English High School is an historic high school building at 20 Irving Street in Worcester, Massachusetts. Built in 1891, it is a prominent local example of Romanesque Revival architecture, designed by the local form of Barker & Nourse. It served the city as a high school until 1966, and has housed school administration offices since then. The building was listed on the National Register of Historic Places in 1980.

==Description and history==
The former English High School building is located a few blocks west of Worcester City Hall, at the northwest corner of Irving and Chatham Streets. It is a large three-story building, built out of brick with sandstone trim. The Romanesque Revival building has rectangular massing, with entrances on Chatham and Irving Streets and a five-story, hip roofed chateau-style tower on the corner. The tower features elaborate brick corbelling, gabled wall dormers on each face, and a ring if iron cresting at the top of the roof. Gable sections have decorative brickwork, and the third story windows have arched heads, a feature continued in other parts of the building's exterior and interior.

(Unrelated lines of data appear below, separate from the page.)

(** ** C1: the order in which an anchor is resolved *)

(** C1. [applyHighlightFromData] first looks for a marker carrying the
    note's identifier and returns it untouched; otherwise it decodes the
    structural path and, when that yields a node, takes it as the
    container; only when the path yields no node does it search the whole
    document for the text, and the container the search returns is used
    (on a DOM tree this succeeds: a marker holding exactly the note's
    text is in the tree afterwards, and the search does return a
    container whenever the text stands in a [Text] node of the body that
    its filter accepts); when neither yields a container the call returns
    [null] after handing the note to [scheduleHighlightRetry]. *)
Theorem C1_resolution_precedence `{Host} (noteData : NoteData) (w : World) :
  (∀ existing, querySelectorNoteId (noteId noteData) (document w) = Some existing →
     applyHighlightFromData noteData w = Normal (w, Some existing))
  ∧ (querySelectorNoteId (noteId noteData) (document w) = None →
     (∀ element, getElementByXPath (elementPath noteData) (document w) = Some element →
        applyHighlightFromData noteData w = Normal (tryApplyHighlight element noteData w))
     ∧ (getElementByXPath (elementPath noteData) (document w) = None →
        (∀ element,
           findElementContainingText (text noteData) (document w) = Normal (Some element) →
           applyHighlightFromData noteData w = Normal (tryApplyHighlight element noteData w)
           ∧ (properDocument (document w) = true →
              ∃ w' marker span,
                tryApplyHighlight element noteData w = (w', Some marker)
                ∧ nodeAt (document w') marker = Some span
                ∧ hasNoteId (noteId noteData) span = true
                ∧ descendantText span = text noteData))
        ∧ (∀ body p d,
             3 ≤ String.length (text noteData) →
             bodyPath (document w) = Some body → p ≠ [] →
             nodeAt (document w) (body ++ p) = Some (Text d) →
             acceptNode (text noteData) (document w) (body ++ p) d = FILTER_ACCEPT →
             ∃ element,
               findElementContainingText (text noteData) (document w)
               = Normal (Some element))
        ∧ (findElementContainingText (text noteData) (document w) = Normal None →
           applyHighlightFromData noteData w
           = Normal (scheduleHighlightRetry noteData w, None)))).
Proof.
  split; [intros existing; apply applyHighlightFromData_existing|].
  intros Hnone. split; [intros element; by apply applyHighlightFromData_path|].
  intros Hpath. split; [|split].
  - intros element Hfound. split; [by apply applyHighlightFromData_search|].
    intros Hdoc.
    destruct (findElementContainingText_Some _ _ _ Hfound)
      as (j & e & cs & i & d & Hnode & Hc & Hincl).
    eapply tryApplyHighlight_succeeds; [done..|].
    intros Hempty. rewrite Hempty in Hfound. discriminate.
  - intros body p d Hlen Hbody Hp Hnode Hacc.
    by eapply findElementContainingText_finds.
  - by apply applyHighlightFromData_retry.
Qed.

(** The note whose paragraph is gone while its text stands in another
    one: the path decodes to nothing and the text search resolves it. *)
Lemma C1_witness :
  querySelectorNoteId (noteId Example.helloNote) Example.helloPage = None
  ∧ getElementByXPath (H := ExampleHost.host) (elementPath Example.helloNote)
      Example.helloPage = None
  ∧ findElementContainingText (H := ExampleHost.host) (text Example.helloNote)
      Example.helloPage = Normal (Some [0; 1; 0])
  ∧ ∃ w' marker,
      applyHighlightFromData (H := ExampleHost.host) Example.helloNote
        (initialWorld Example.helloPage) = Normal (w', Some marker).
Proof.
  split; [reflexivity|]. split; [reflexivity|]. split; [reflexivity|].
  destruct (C1_resolution_precedence (H := ExampleHost.host) Example.helloNote
              (initialWorld Example.helloPage)) as [_ Hrest].
  destruct (Hrest eq_refl) as [_ Hsearch].
  destruct (Hsearch eq_refl) as [Hfound _].
  destruct (Hfound [0; 1; 0] eq_refl) as [Heq Hok].
  destruct (Hok eq_refl) as (w' & marker & span & Htry & _).
  exists w', marker. rewrite Heq. f_equal. exact Htry.
Defined.

(** ** Removing a marker *)

Lemma normalize_children (n : Node) :
  normalize n
  = match n with
    | Text d => Text d
    | _ => setChildNodes n
             (mergeAdjacentText (filter (λ c, isEmptyText c = false)
                                   (map normalize (childNodes n))))
    end.
Proof.
  destruct n as [d | i e cs | cs]; simpl; [done | |]; do 3 f_equal;
    induction cs as [|c cs IH]; simpl; try done; by rewrite IH.
Qed.

Lemma concatText_mergeAdjacentText (cs : list Node) :
  concatText (mergeAdjacentText cs) = concatText cs.
Proof.
  induction cs as [|c cs IH]; [done|].
  destruct c as [a | |]; cbn [mergeAdjacentText].
  - rewrite (concatText_cons (Text a) cs), <- IH.
    destruct (mergeAdjacentText cs) as [|[b | |] rest]; try done.
    rewrite !concatText_cons. cbn [descendantText]. by rewrite append_assoc.
  - by rewrite !concatText_cons, IH.
  - by rewrite !concatText_cons, IH.
Qed.

Lemma concatText_filter_nonempty (cs : list Node) :
  concatText (filter (λ c, isEmptyText c = false) cs) = concatText cs.
Proof.
  induction cs as [|c cs IH]; [done|].
  rewrite filter_cons. case_decide as Hc.
  - by rewrite !concatText_cons, IH.
  - rewrite concatText_cons, IH. destruct c as [d | |]; try done. simpl in *.
    destruct (bool_decide (d = EmptyString)) eqn:Hd; [|done].
    apply bool_decide_eq_true in Hd as ->. done.
Qed.

Lemma descendantText_normalize (n : Node) : descendantText (normalize n) = descendantText n.
Proof.
  induction n as [d | i e cs IH | cs IH] using Node_forall_ind; [done | |];
    rewrite normalize_children; apply descendantText_setChildNodes;
    cbn [childNodes];
    rewrite concatText_mergeAdjacentText, concatText_filter_nonempty;
    induction IH as [|c cs Hc _ IHcs]; [done | | done |];
    cbn [map]; by rewrite !concatText_cons, Hc, IHcs.
Qed.

Lemma nidOf_normalize (n : Node) : nidOf (normalize n) = nidOf n.
Proof. by destruct n. Qed.

Lemma isDocument_normalize (n : Node) : isDocument (normalize n) = isDocument n.
Proof. by destruct n. Qed.

Lemma isDocument_setChildNodes (n : Node) (cs : list Node) :
  isDocument (setChildNodes n cs) = isDocument n.
Proof. by destruct n. Qed.

Lemma textContent_eq (n m : Node) :
  isDocument n = isDocument m → descendantText n = descendantText m →
  textContent n = textContent m.
Proof. destruct n, m; simpl; try done; by intros _ ->. Qed.

(** A change below a node keeps the node what it is. *)
Lemma updateNodeAt_same_node (p : path) (f : Node → Node) (n : Node) :
  (∀ m, nidOf (f m) = nidOf m ∧ isDocument (f m) = isDocument m) →
  nidOf (updateNodeAt p f n) = nidOf n ∧ isDocument (updateNodeAt p f n) = isDocument n.
Proof.
  intros Hf. destruct p as [|i p]; simpl; [apply Hf|].
  destruct (childNodes n !! i); [|done].
  by rewrite nidOf_setChildNodes, isDocument_setChildNodes.
Qed.

Lemma movablePrefix_all (parent : Node) (cs : list Node) :
  isElement parent = true → Forall (λ c, isDocument c = false) cs →
  movablePrefix parent cs = (cs, []).
Proof.
  intros Hp Hcs. induction Hcs as [|c cs Hc _ IH]; simpl; [done|].
  rewrite IH. destruct parent; try done. by destruct c.
Qed.

(** Removing the marker that is child [k] of the element at [q]: its
    children take its place and the element is normalized. *)
Lemma removeHighlight_unwraps (x : string) (doc : Node) (q : path) (k : nat)
    (j : nat) (e : ElementData) (cs : list Node) (h : Node) :
  querySelectorNoteId x doc = Some (q ++ [k]) →
  nodeAt doc q = Some (Element j e cs) → cs !! k = Some h →
  Forall (λ c, isDocument c = false) (childNodes h) →
  removeHighlight x doc
  = (updateNodeAt q
       (λ m, normalize (setChildNodes m (spliceChild k (λ _, childNodes h) (childNodes m))))
       doc,
     Normal ()).
Proof.
  intros Hfound Hq Hk Hmovable. unfold removeHighlight.
  rewrite Hfound, lastIndex_snoc, parentPath_snoc, Hq, nodeAt_snoc, Hq. simpl.
  rewrite Hk, movablePrefix_all by done.
  f_equal. unfold updateChildren. by rewrite updateNodeAt_compose.
Qed.

(** ** C4: applying a marker and removing it again *)

(** The note's text already sits in a marker of the same note, and that
    marker is taken as the container. Application nests a second marker
    in it; removal then unwraps the first marker it finds, which is the
    container: element 5, the container, is no longer in the tree (its
    children were moved out, it holds no text any more), and in its
    place stands element 6, the marker that was just applied. *)
Lemma C4_counterexample :
  ∃ w' marker doc'',
    tryApplyHighlight [0; 1; 0; 0] Example.helloNote (initialWorld Example.markedPage)
    = (w', Some marker)
    ∧ removeHighlight (noteId Example.helloNote) (document w') = (doc'', Normal ())
    ∧ findByNid 5 Example.markedPage = Some [0; 1; 0; 0]
    ∧ findByNid 5 doc'' = None
    ∧ nidOf <$> nodeAt doc'' [0; 1; 0; 0] = Some (Some 6)
    ∧ markersOf (noteId Example.helloNote) doc'' = [[0; 1; 0; 0]].
Proof.
  eexists _, _, _. split; [vm_compute; reflexivity|].
  split; [vm_compute; reflexivity|]. split; [vm_compute; reflexivity|].
  split; [vm_compute; reflexivity|]. split; vm_compute; reflexivity.
Qed.

(** C4, amended. On a tree that holds no marker for the note's
    identifier (what [applyHighlightFromData] and the batch pass check
    before they apply one), whenever [tryApplyHighlight] wraps a range
    below a container, [removeHighlight] with the same identifier
    completes and leaves the container in place, the same element as
    before, with the text content it had before the application; and
    [removeHighlight] changes nothing when no marker carries the
    identifier. *)
Theorem C4_apply_then_remove (container : path) (noteData : NoteData) (w w' : World)
    (marker : path) :
  properDocument (document w) = true →
  querySelectorNoteId (noteId noteData) (document w) = None →
  tryApplyHighlight container noteData w = (w', Some marker) →
  (∃ doc'',
     removeHighlight (noteId noteData) (document w') = (doc'', Normal ())
     ∧ textContent <$> nodeAt doc'' container
       = textContent <$> nodeAt (document w) container
     ∧ nidOf <$> nodeAt doc'' container = nidOf <$> nodeAt (document w) container)
  ∧ removeHighlight (noteId noteData) (document w) = (document w, Normal ()).
Proof.
  intros Hdoc Hnone Htry. split; [|unfold removeHighlight; by rewrite Hnone].
  destruct (tryApplyHighlight_result _ _ _ _ _ Hdoc Htry)
    as [[? _] | (q0 & i & d & k & j & e & cs & Hq & Hc & Hk & -> & _)]; [done|].
  set (x := noteId noteData) in *.
  set (span := highlightSpan (nextNodeId w) x (highlightColor noteData)).
  set (eo := k + String.length (text noteData)).
  assert (Hwrapped : document (wrappedWorld (container ++ q0) i k d noteData w)
            = updateChildren (document w) (container ++ q0)
                (spliceChild i (λ _, wrapText k eo span d))) by done.
  pose proof (querySelectorNoteId_wrapped x _ _ _ _
    (JsString.take k (if bool_decide (k = eo) then d
                      else JsString.take k d +:+ JsString.drop eo d))
    (JsString.drop k (if bool_decide (k = eo) then d
                      else JsString.take k d +:+ JsString.drop eo d))
    (setChildNodes span (if bool_decide (k = eo) then []
                         else [Text (JsString.substringData d k (eo - k))]))
    _ _ _ Hnone Hq Hc) as Hfound.
  rewrite hasNoteId_setChildNodes in Hfound. specialize (Hfound (bool_decide_eq_true_2 _ eq_refl)).
  change (updateChildren _ _ _) with
    (document (wrappedWorld (container ++ q0) i k d noteData w)) in Hfound.
  pose proof (updateChildren_at _ _ (spliceChild i (λ _, wrapText k eo span d)) _ _ _ Hq)
    as Hparent.
  rewrite <- Hwrapped in Hparent.
  pose proof (spliceChild_three_lookup i _ _ _ _ _ Hc : spliceChild i
    (λ _, wrapText k eo span d) cs !! S i = Some _) as Hspan.
  eexists. split.
  { eapply removeHighlight_unwraps; [exact Hfound | exact Hparent | exact Hspan |].
    simpl. destruct (bool_decide (k = eo)); repeat constructor. }
  rewrite Hwrapped. unfold updateChildren. rewrite updateNodeAt_compose.
  rewrite nodeAt_app in Hq.
  destruct (nodeAt (document w) container) as [root|] eqn:Hroot; [|done].
  simpl in Hq. rewrite (nodeAt_updateNodeAt_prefix _ _ _ _ _ Hroot). simpl.
  assert (Htext : descendantText (updateNodeAt q0
            ((λ m, normalize (setChildNodes m
                 (spliceChild (S i) (λ _, childNodes (setChildNodes span
                    (if bool_decide (k = eo) then []
                     else [Text (JsString.substringData d k (eo - k))])))
                    (childNodes m))))
             ∘ (λ m, setChildNodes m
                 (spliceChild i (λ _, wrapText k eo span d) (childNodes m)))) root)
          = descendantText root).
  { apply descendantText_updateNodeAt. intros m Hm.
    assert (m = Element j e cs) as -> by congruence. unfold compose.
    rewrite descendantText_normalize, setChildNodes_twice.
    apply descendantText_setChildNodes. cbn [setChildNodes childNodes].
    rewrite concatText_spliceChild.
    - apply concatText_spliceChild. intros c0 Hc0.
      assert (c0 = Text d) as -> by congruence.
      apply concatText_wrapText; [lia | done].
    - intros c0 Hc0. rewrite Hspan in Hc0. injection Hc0 as <-.
      by rewrite descendantText_children. }
  pose proof (updateNodeAt_same_node q0
    ((λ m, normalize (setChildNodes m
         (spliceChild (S i) (λ _, childNodes (setChildNodes span
            (if bool_decide (k = eo) then []
             else [Text (JsString.substringData d k (eo - k))])))
            (childNodes m))))
     ∘ (λ m, setChildNodes m
         (spliceChild i (λ _, wrapText k eo span d) (childNodes m)))) root) as [Hnid Hkind].
  { intros m. simpl.
    by rewrite nidOf_normalize, isDocument_normalize, !nidOf_setChildNodes,
      !isDocument_setChildNodes. }
  split; f_equal; [by apply textContent_eq | done].
Qed.
(** C4. A frame bounces at most once.  The top test (the ball's upper edge
    at or above the top, [y - 12 <= 0], while moving up) comes first and
    wins; the bottom test (lower edge at or below [600] while moving down)
    is consulted only when the top one failed, and the two conditions
    exclude each other.  A bounce puts the ball on the boundary ([y = 12] at
    the top, [y = 588] at the bottom), stores the clamped velocity reversed
    and scaled by [0.7], so the ball moves away from the boundary at [0.7]
    of its speed, and queues one gravity flip; without a bounce nothing is
    flipped.  The position, the velocity and the gravity direction a frame
    stores are those of the integration, the old direction with the queued
    flips applied. *)
Theorem C4_single_bounce_per_frame (s : RunState) (dt : Q) :
  (List.length (flips (integrate s dt)) <= 1)%nat
  /\ ~ (In BounceTop (flips (integrate s dt))
        /\ In BounceBottom (flips (integrate s dt)))
  /\ (crossesTop s dt = true
      <-> y (ballPos s) + clampedVelY s dt * dt - 12 <= 0
          /\ clampedVelY s dt < 0)
  /\ (crossesBottom s dt = true
      <-> 600 <= y (ballPos s) + clampedVelY s dt * dt + 12
          /\ 0 < clampedVelY s dt)
  /\ (crossesTop s dt = true -> crossesBottom s dt = false)
  /\ (crossesTop s dt = true ->
      integrate s dt
      = mkIntegrated BALL_RADIUS (- clampedVelY s dt * BOUNCE_DAMPING) [BounceTop]
      /\ newTentativePosY (integrate s dt) == 12
      /\ newTentativeVelY (integrate s dt) == - (0.7 * clampedVelY s dt)
      /\ 0 < newTentativeVelY (integrate s dt)
      /\ Qabs (newTentativeVelY (integrate s dt))
         == 0.7 * Qabs (clampedVelY s dt)
      /\ applyFlips (flips (integrate s dt)) (gravityDir s) = - gravityDir s)
  /\ (crossesTop s dt = false -> crossesBottom s dt = true ->
      integrate s dt
      = mkIntegrated (CANVAS_HEIGHT - BALL_RADIUS)
          (- clampedVelY s dt * BOUNCE_DAMPING) [BounceBottom]
      /\ newTentativePosY (integrate s dt) == 588
      /\ newTentativeVelY (integrate s dt) == - (0.7 * clampedVelY s dt)
      /\ newTentativeVelY (integrate s dt) < 0
      /\ Qabs (newTentativeVelY (integrate s dt))
         == 0.7 * Qabs (clampedVelY s dt)
      /\ applyFlips (flips (integrate s dt)) (gravityDir s) = - gravityDir s)
  /\ (crossesTop s dt = false -> crossesBottom s dt = false ->
      integrate s dt = mkIntegrated (steppedPosY s dt) (clampedVelY s dt) []
      /\ applyFlips (flips (integrate s dt)) (gravityDir s) = gravityDir s)
  /\ forall (r : Rand) (timestamp : Q),
       gameState s = playing ->
       let ph := integrate s (effectiveDeltaRatio (prevTime s) timestamp) in
       let s' := fst (gameLoop Math_sin r timestamp s) in
       gravityDir s' = applyFlips (flips ph) (gravityDir s)
       /\ ballPos s' = mkPosition (x (ballPos s)) (newTentativePosY ph)
       /\ ballVel s' = mkPosition 0 (newTentativeVelY ph).
Proof.
  assert (Ht : crossesTop s dt = true
               <-> y (ballPos s) + clampedVelY s dt * dt - 12 <= 0
                   /\ clampedVelY s dt < 0).
  { unfold crossesTop, steppedPosY, BALL_RADIUS.
    rewrite andb_true_iff, Qle_bool_iff, Qltb_lt. reflexivity. }
  assert (Hb : crossesBottom s dt = true
               <-> 600 <= y (ballPos s) + clampedVelY s dt * dt + 12
                   /\ 0 < clampedVelY s dt).
  { unfold crossesBottom, steppedPosY, BALL_RADIUS, CANVAS_HEIGHT.
    rewrite andb_true_iff, Qle_bool_iff, Qltb_lt. reflexivity. }
  assert (Hframe : forall (r : Rand) (timestamp : Q),
       gameState s = playing ->
       let ph := integrate s (effectiveDeltaRatio (prevTime s) timestamp) in
       let s' := fst (gameLoop Math_sin r timestamp s) in
       gravityDir s' = applyFlips (flips ph) (gravityDir s)
       /\ ballPos s' = mkPosition (x (ballPos s)) (newTentativePosY ph)
       /\ ballVel s' = mkPosition 0 (newTentativeVelY ph)).
  { intros r timestamp G. cbv zeta. unfold gameLoop. rewrite G.
    repeat split. }
  split; [|split; [|split; [exact Ht|split; [exact Hb|]]]].
  - unfold integrate.
    destruct (crossesTop s dt); [|destruct (crossesBottom s dt)]; cbn; lia.
  - unfold integrate.
    destruct (crossesTop s dt); [|destruct (crossesBottom s dt)];
      cbn [flips]; intros [H1 H2]; cbn in H1, H2;
      repeat match goal with H : _ \/ _ |- _ => destruct H end;
      try discriminate; try contradiction.
  - split; [|split; [|split; [|split; [|exact Hframe]]]].
    + intro Et. apply Ht in Et as [_ Hv].
      apply not_true_is_false. intro Eb. apply Hb in Eb as [_ Hv']. lra.
    + intro Et. unfold integrate. rewrite Et.
      cbn [newTentativePosY newTentativeVelY flips applyFlips fold_left].
      apply Ht in Et as [_ Hv]. unfold BALL_RADIUS, BOUNCE_DAMPING.
      set (v := clampedVelY s dt) in *. clearbody v.
      split; [reflexivity|]. split; [reflexivity|]. split; [ring|].
      split; [lra|]. split; [|reflexivity].
      rewrite (Qabs_neg v) by lra. rewrite Qabs_pos by lra. ring.
    + intros Et Eb. unfold integrate. rewrite Et, Eb.
      cbn [newTentativePosY newTentativeVelY flips applyFlips fold_left].
      apply Hb in Eb as [_ Hv]. unfold CANVAS_HEIGHT, BALL_RADIUS, BOUNCE_DAMPING.
      set (v := clampedVelY s dt) in *. clearbody v.
      split; [reflexivity|]. split; [reflexivity|]. split; [ring|].
      split; [lra|]. split; [|reflexivity].
      rewrite (Qabs_pos v) by lra. rewrite Qabs_neg by lra. ring.
    + intros Et Eb. unfold integrate. rewrite Et, Eb. split; reflexivity.
Qed.

(** C9. The gravity-inversion hook outside a run does nothing: the state is
    returned as it was and no feedback is emitted.  During a run it negates
    the gravity direction and leaves the simulation's other fields alone
    (it sets [shake] and emits one burst).  The hook is a total function: it
    has no failing case. *)
Theorem C9_toggle_only_while_playing (s : RunState) :
  (gameState s <> playing -> toggleGravity s = (s, []))
  /\ (gameState s = playing ->
      gravityDir (fst (toggleGravity s)) = - gravityDir s
      /\ gameState (fst (toggleGravity s)) = playing
      /\ score (fst (toggleGravity s)) = score s
      /\ combo (fst (toggleGravity s)) = combo s
      /\ currentLevelIndex (fst (toggleGravity s)) = currentLevelIndex s
      /\ ballPos (fst (toggleGravity s)) = ballPos s
      /\ ballVel (fst (toggleGravity s)) = ballVel s
      /\ obstacles (fst (toggleGravity s)) = obstacles s
      /\ powerUps (fst (toggleGravity s)) = powerUps s
      /\ invulnerable (fst (toggleGravity s)) = invulnerable s
      /\ isEventActive (fst (toggleGravity s)) = isEventActive s
      /\ activeEventType (fst (toggleGravity s)) = activeEventType s
      /\ List.length (snd (toggleGravity s)) = 1%nat).
Proof.
  unfold toggleGravity. split.
  - intro H. destruct (gameState s); try reflexivity. now elim H.
  - intro G. rewrite G. cbn. repeat split.
Qed.

(** ** Pickups: the loop of [collectPowerUps] in closed form *)

Lemma countPicked_cons ball ty p pows :
  countPicked ball ty (p :: pows)
  = ((if picked ball p && PowerUpType_eqb (PowerUp.type p) ty then 1 else 0)
     + countPicked ball ty pows)%nat.
Proof.
  unfold countPicked. cbn [filter].
  destruct (picked ball p && PowerUpType_eqb (PowerUp.type p) ty); reflexivity.
Qed.

Lemma collectOne_unpicked now ball p acc :
  picked ball p = false -> collectOne now ball p acc = (p :: fst acc, snd acc).
Proof.
  unfold picked, collectOne. destruct (PowerUp.collected p); [reflexivity|].
  cbn. now intros ->.
Qed.

Lemma collectOne_picked now ball p acc :
  picked ball p = true ->
  collectOne now ball p acc
  = (markCollected p :: fst acc, applyPowerUp now p (snd acc)).
Proof.
  unfold picked, collectOne. destruct (PowerUp.collected p); [discriminate|].
  cbn. now intros ->.
Qed.

(** What the pass leaves: the visited power-ups with the picked ones marked,
    [500] and [5] per magnet, one slow-down per [slow], a fresh timer when a
    [slow] or a [shield] was picked. *)
Lemma collect_fold_spec now ball pows e :
  let res := fold_right (collectOne now ball) ([], e) pows in
  fst res = map (fun p => if picked ball p then markCollected p else p) pows
  /\ e_score (snd res)
     = (e_score e + 500 * Z.of_nat (countPicked ball magnet pows))%Z
  /\ e_combo (snd res)
     = (e_combo e + 5 * Z.of_nat (countPicked ball magnet pows))%Z
  /\ e_obstacles (snd res)
     = Nat.iter (countPicked ball slow pows) slowDown (e_obstacles e)
  /\ e_slowTimer (snd res)
     = (if (0 <? countPicked ball slow pows)%nat
        then Some (now + SLOW_MOTION_DURATION) else e_slowTimer e)
  /\ e_invulnerable (snd res)
     = ((0 <? countPicked ball shield pows)%nat || e_invulnerable e)
  /\ changed (snd res) = (existsb (picked ball) pows || changed e).
Proof.
  induction pows as [|p pows IH]; cbn zeta.
  - cbn. repeat split; try reflexivity. lia. lia.
  - cbn zeta in IH. destruct IH as (I1 & I2 & I3 & I4 & I5 & I6 & I7).
    cbn [fold_right map existsb]. rewrite !countPicked_cons.
    destruct (picked ball p) eqn:Ep.
    + rewrite (collectOne_picked _ _ _ _ Ep). cbn [fst snd].
      rewrite I1. unfold applyPowerUp.
      destruct (PowerUp.type p);
        cbn [e_score e_combo e_obstacles e_slowTimer e_invulnerable changed
             PowerUpType_eqb andb Nat.add Nat.iter nat_rect Nat.ltb Nat.leb orb];
        rewrite ?I2, ?I3, ?I4, ?I5, ?I6, ?I7;
        repeat split; try reflexivity; try lia.
    + rewrite (collectOne_unpicked _ _ _ _ Ep). cbn [fst snd andb Nat.add orb].
      rewrite I1. repeat split; assumption.
Qed.

Lemma Math_round_frame (prev : option Q) (timestamp : Q) :
  (0 <= Math_round (1 * effectiveDeltaRatio prev timestamp) <= 2)%Z.
Proof.
  pose proof (effectiveDeltaRatio_range prev timestamp) as [Hlo Hhi].
  unfold Math_round. split.
  - change 0%Z with (Qfloor 0). apply Qfloor_resp_le. lra.
  - change 2%Z with (Qfloor 2.5). apply Qfloor_resp_le. lra.
Qed.

(** A power-up in pickup range of a ball at [x = 100] is right of [-50]. *)
Lemma in_range_right_of_cutoff ball p :
  x ball = 100 -> inPickupRange ball p = true ->
  Qltb (-50) (x (PowerUp.position p)) = true.
Proof.
  intros Hx H. unfold inPickupRange in H. apply Qltb_lt in H. apply Qltb_lt.
  rewrite Hx in H. unfold POWERUP_COLLECTION_RADIUS_SQUARED in H.
  set (px := x (PowerUp.position p)) in *.
  set (d := y ball - y (PowerUp.position p)) in *.
  clearbody px d.
  assert (Hd : 0 <= d * d) by nra.
  nra.
Qed.

Lemma countPicked_pos ball ty q pows :
  In q pows -> picked ball q = true -> PowerUp.type q = ty ->
  (1 <= countPicked ball ty pows)%nat.
Proof.
  intros Hin Hp Hty. unfold countPicked.
  assert (H : In q (filter (fun p => picked ball p
                                     && PowerUpType_eqb (PowerUp.type p) ty) pows)).
  { apply filter_In. split; [exact Hin|]. rewrite Hp, Hty.
    destruct ty; reflexivity. }
  destruct (filter _ pows); [contradiction | cbn; lia].
Qed.

(** An uncollected power-up that its drift leaves right of [-80] is among
    the power-ups the drift updater returns. *)
Lemma advancePowerUps_keeps dt p pows :
  In p pows -> PowerUp.collected p = false ->
  Qltb (-80) (x (PowerUp.position (advancePowerUp dt p))) = true ->
  In (advancePowerUp dt p) (advancePowerUps dt pows).
Proof.
  intros Hin Hc Hx. unfold advancePowerUps.
  apply filter_In. split.
  - apply filter_In. split; [now apply in_map|]. rewrite Hx. reflexivity.
  - cbn [advancePowerUp PowerUp.collected]. rewrite Hc. reflexivity.
Qed.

The building was constructed in 1891-92 to a design by Barker & Nourse, who featured it in their trade catalog. It was the city's second high school building; the first, designed by H. H. Richardson, is no longer standing. In 1914, English High School was abolished, and the Classical High School moved from the Richardson building into this building. In 1966 Classical was merged with the High School of Commerce, which had occupied the old Richardson building. The merged schools were relocated to the Doherty Memorial High School on Highland Street. Since that time the building has served as the Durkin Administration Building of the Worcester Public Schools.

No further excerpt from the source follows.